Google's Buzz is facing flak from critics over what they have dubbed as the biggest privacy breach in its history.
Google had introduced Buzz, which is similar to social networking sites like Facebook, to its email service Gmail, but in doing so it automatically made public its users'' most frequently talked-to contacts.
The tool is now facing an avalanche of complains, as it has given an easy access to user information.
Some of those who complained included a woman whose abusive ex- husband was able to find sensitive information about her after signing in to Buzz.
Journalists whose confidential sources were revealed to other users by Buzz, and political activists whose contacts were made public and potentially open to analysis by government investigators.
To make matters worse, the system selected which contacts were made public, with some users reporting that people they had only spoken to once appeared on the list.
Google at the weekend apologised for the error and announced it would make changes to the system.
"Since we launched Google Buzz four days ago, we've been working around the clock to address the concerns you''ve raised," News.com.au quoted product manager Todd Jackson as writing on the Gmail Blog.
However that is unlikely to satisfy critics, who view the mistake as a sign Google does not take the privacy of its users seriously.
Articles criticising Buzz have flooded popular social news sites like Digg, with headlines including: "And you thought Facebook had privacy issues?"
The story that has attracted most interest describes how one blogger''s details became available to her abusive ex husband and is titled: "F--- you Google".
"You know who my third most frequent contact is.

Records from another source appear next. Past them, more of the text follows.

(** X8 on a page of ten words: too short, and no case for the browser. *)
Lemma browser_is_asked_for_js_pages_only_witness :
  let soup := Sim.article_page "Brief" 10 in
  let m := new_metadata "https://example.com/brief" "requests" in
  exists msg m',
    extract_content_from_html soup m = (false, msg, m')
    /\ msg = "Page has no meaningful content (only 65 chars of text)"
    /\ PyStr.contains "JavaScript-rendered" msg || PyStr.contains "requires browser" msg
       = false.
Proof.
  cbv zeta. eexists. eexists.
  match goal with |- ?F /\ _ => assert (H : F) by (vm_compute; reflexivity) end.
  split; [exact H|]. split; [reflexivity|].
  destruct (browser_is_asked_for_js_pages_only _ _ _ _ H) as [Htest _].
  rewrite Htest. reflexivity.
Defined.

(** X9 on a page whose [article] element has 120 words, next to a
    paragraph outside it. *)
Lemma extracted_content_origin_witness :
  let soup :=
    [Bs4.Tag "html" []
       [Bs4.Tag "body" []
          [Bs4.Tag "p" [] [Sim.text_node "Related stories"];
           Bs4.Tag "article" [] [Bs4.Tag "p" [] [Sim.text_node (Sim.lorem 120)]]]]] in
  let m := new_metadata "https://example.com/story" "requests" in
  let clean := Bs4.decompose_all unwanted_elements soup in
  exists content m',
    extract_content_from_html soup m = (true, content, m')
    /\ content = Sim.lorem 120
    /\ ((exists before sel after elem,
            content_selectors = before ++ sel :: after
            /\ Forall (thin_container clean) before
            /\ Bs4.select_one sel clean = Some elem
            /\ content = paragraphs_text (Bs4.node_find_all ["p"] elem)
            /\ (100 <= count_words content)%nat)
        \/ (Forall (thin_container clean) content_selectors
            /\ content = paragraphs_text (Bs4.find_all ["p"] clean))).
Proof.
  cbv zeta. eexists. eexists.
  match goal with |- ?F /\ _ => assert (H : F) by (vm_compute; reflexivity) end.
  split; [exact H|]. split; [vm_compute; reflexivity|].
  exact (extracted_content_origin _ _ _ _ H).
Defined.

(** X11 on a URL that answers 403 and then 200: the error of the first
    attempt is not in the result. *)
Lemma errors_on_success_tell_the_tier_witness :
  let env := Sim.env_of Sim.demo in
  exists r st',
    fetch_article env 1 "https://example.com/flaky" 30 true Sim.fresh = Some (r, st')
    /\ ok r = true
    /\ (fetch_method (meta r) = "requests" -> fetch_errors (meta r) = [])
    /\ (fetch_method (meta r) = "playwright" -> fetch_errors (meta r) <> [])
    /\ (fetch_errors (meta r) = [] <-> fetch_method (meta r) = "requests").
Proof.
  cbv zeta. eexists. eexists.
  match goal with |- ?F /\ _ => assert (H : F) by (vm_compute; reflexivity) end.
  split; [exact H|]. split; [reflexivity|].
  exact (errors_on_success_tell_the_tier _ _ _ _ _ _ _ _ H eq_refl).
Defined.

(** X12 on a Bloomberg host written with capitals and "WWW.". *)
Lemma listed_hosts_are_js_heavy_witness :
  let env := Sim.env_of Sim.demo in
  let u := "https://WWW.Bloomberg.com/news" in
  urlparse env u = inl {| netloc := "WWW.Bloomberg.com"; query := "" |}
  /\ is_bloomberg_url env u = true
  /\ is_js_heavy_domain env u = true.
Proof.
  cbv zeta.
  assert (Hp : urlparse (Sim.env_of Sim.demo) "https://WWW.Bloomberg.com/news"
               = inl {| netloc := "WWW.Bloomberg.com"; query := "" |})
    by (vm_compute; reflexivity).
  split; [exact Hp|]. split; [vm_compute; reflexivity|].
  destruct (listed_hosts_are_js_heavy _ _ _ Hp) as (_ & Hbb & _).
  apply Hbb. vm_compute. reflexivity.
Defined.

(** X13 on the first attempt for the story. *)
Lemma returning_attempt_has_response_witness :
  let env := Sim.env_of Sim.demo in
  let u := "https://example.com/story" in
  let l := initial_locals (set_domain "example.com" (new_metadata u "requests")) in
  exists r st',
    http_attempt env u 30 0 l Sim.fresh = (Return r, st')
    /\ st' = logged (EvGet u 30) Sim.fresh
    /\ exists status content,
        requests_get env (trace Sim.fresh) u 30 = Response status content
        /\ http_status (meta r) = Some status
        /\ (ok r = true ->
            status <> 403%Z /\ status <> 404%Z /\ status <> 429%Z /\ (status < 500)%Z
            /\ ((0 < MAX_RETRIES - 1)%nat -> status = 200%Z))
        /\ (ok r = false ->
            exists es, fetch_errors (meta r) = all_errors l ++ es ++ [text r]).
Proof.
  cbv zeta. eexists. eexists.
  match goal with |- ?F /\ _ => assert (H : F) by (vm_compute; reflexivity) end.
  split; [exact H|].
  exact (returning_attempt_has_response _ _ _ _ _ _ _ _ H).
Defined.

(** X14 on a site that answers 410 with a page of 120 words: the first
    attempt is repeated, the last one returns the page. *)
Lemma unexpected_status_is_accepted_on_last_attempt_witness :
  let env := Sim.env_of gone_world in
  let u := "https://example.com/old" in
  let md := set_domain "example.com" (new_metadata u "requests") in
  let md' := set_title "Story" (set_http_status (Some 410%Z) md) in
  let l := initial_locals md in
  let l1 := append_error "HTTP 410 - Unexpected status"
              (with_metadata (set_http_status (Some 410%Z)) l) in
  requests_get env [] u 30 = Response 410 Sim.long_markup
  /\ http_attempt env u 30 0 l Sim.fresh
     = (Continue l1, logged (EvSleep RETRY_DELAY) (logged (EvGet u 30) Sim.fresh))
  /\ http_attempt env u 30 1 l Sim.fresh
     = (Return (true, Sim.lorem 120, set_fetch_method "requests" md'),
        logged (EvGet u 30) Sim.fresh)
  /\ http_status (set_fetch_method "requests" md') = Some 410%Z
  /\ fetch_errors (set_fetch_method "requests" md') = [].
Proof.
  cbv zeta. split; [reflexivity|].
  pose proof (unexpected_status_is_accepted_on_last_attempt (Sim.env_of gone_world)
                "https://example.com/old" 30 0
                (initial_locals (set_domain "example.com"
                                   (new_metadata "https://example.com/old" "requests")))
                Sim.fresh 410 Sim.long_markup eq_refl) as H0.
  pose proof (unexpected_status_is_accepted_on_last_attempt (Sim.env_of gone_world)
                "https://example.com/old" 30 1
                (initial_locals (set_domain "example.com"
                                   (new_metadata "https://example.com/old" "requests")))
                Sim.fresh 410 Sim.long_markup eq_refl) as H1.
  cbv zeta in H0, H1.
  destruct H0 as (Hearly & _); [discriminate..|reflexivity|].
  destruct H1 as (_ & _ & Hlast); [discriminate..|reflexivity|].
  split.
  { apply Hearly. unfold MAX_RETRIES. lia. }
  apply (Hlast ltac:(unfold MAX_RETRIES; lia) (Sim.lorem 120)).
  - vm_compute. discriminate.
  - vm_compute. reflexivity.
  - vm_compute. reflexivity.
  - vm_compute. lia.
  - vm_compute. reflexivity.
Defined.

(** X15 on the story. *)
Lemma fetched_text_passes_the_page_gate_witness :
  let env := Sim.env_of Sim.demo in
  exists r st',
    fetch_article env 1 "https://example.com/story" 30 true Sim.fresh = Some (r, st')
    /\ ok r = true
    /\ text_refused (text r) = false.
Proof.
  cbv zeta. eexists. eexists.
  match goal with |- ?F /\ _ => assert (H : F) by (vm_compute; reflexivity) end.
  split; [exact H|]. split; [reflexivity|].
  exact (fetched_text_passes_the_page_gate _ _ _ _ _ _ _ _ H eq_refl).
Defined.

(** X20 on a URL that answers 403 twice. *)
Lemma failed_fetch_notes_end_with_the_error_witness :
  let env := Sim.env_of Sim.demo in
  let msg := "HTTP 403 Forbidden - Site is blocking access" in
  exists r st',
    fetch_article env 1 "https://example.com/blocked" 30 true Sim.fresh = Some (r, st')
    /\ ok r = false
    /\ fetch_failed_notes (text r) (meta r)
       = "FETCH FAILED: HTTP 403 | " +:+ msg +:+ " | Attempts: " +:+ msg +:+ "; " +:+ msg
    /\ (exists front, fetch_failed_notes (text r) (meta r) = front +:+ text r)
    /\ ((1 < length (fetch_errors (meta r)))%nat ->
        exists front earlier,
          fetch_errors (meta r) = earlier ++ [text r]
          /\ fetch_failed_notes (text r) (meta r)
             = front +:+ text r +:+ " | Attempts: "
               +:+ PyStr.join "; " earlier +:+ "; " +:+ text r).
Proof.
  cbv zeta. eexists. eexists.
  match goal with |- ?F /\ _ => assert (H : F) by (vm_compute; reflexivity) end.
  split; [exact H|]. split; [reflexivity|]. split; [vm_compute; reflexivity|].
  exact (failed_fetch_notes_end_with_the_error _ _ _ _ _ _ _ _ H eq_refl).
Defined.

My abusive ex-husband," wrote the author.
"Which is why it's SO EXCITING, Google, that you AUTOMATICALLY allowed all my most frequent contacts access to my Reader, including all the comments I've made on Reader items, usually shared with my boyfriend, who I had NO REASON to hide my current location or workplace from, and never did.
"My privacy concerns are not trite. They are linked to my actual physical safety," she had stated.
Meanwhile Tech Crunch said the idea of linking private communications - email - with social networking was "just asking for trouble".
"Google is - deservedly - getting a lot of heat for the fact that its latest social product has a number of privacy flaws baked into it by design," it said.
Buzz was rolled out to the entirety of Gmail's estimated 176 million users.
Speaking to Computerworld, Australian Privacy Foundation chairman Dr Robert Clarke said the privacy incursion bordered on illegal.
"Personal data about them has been re-purposed without formal notice to them and without consent," he said.
"This is quite possibly illegal use and disclosure of personal data without consent," he added.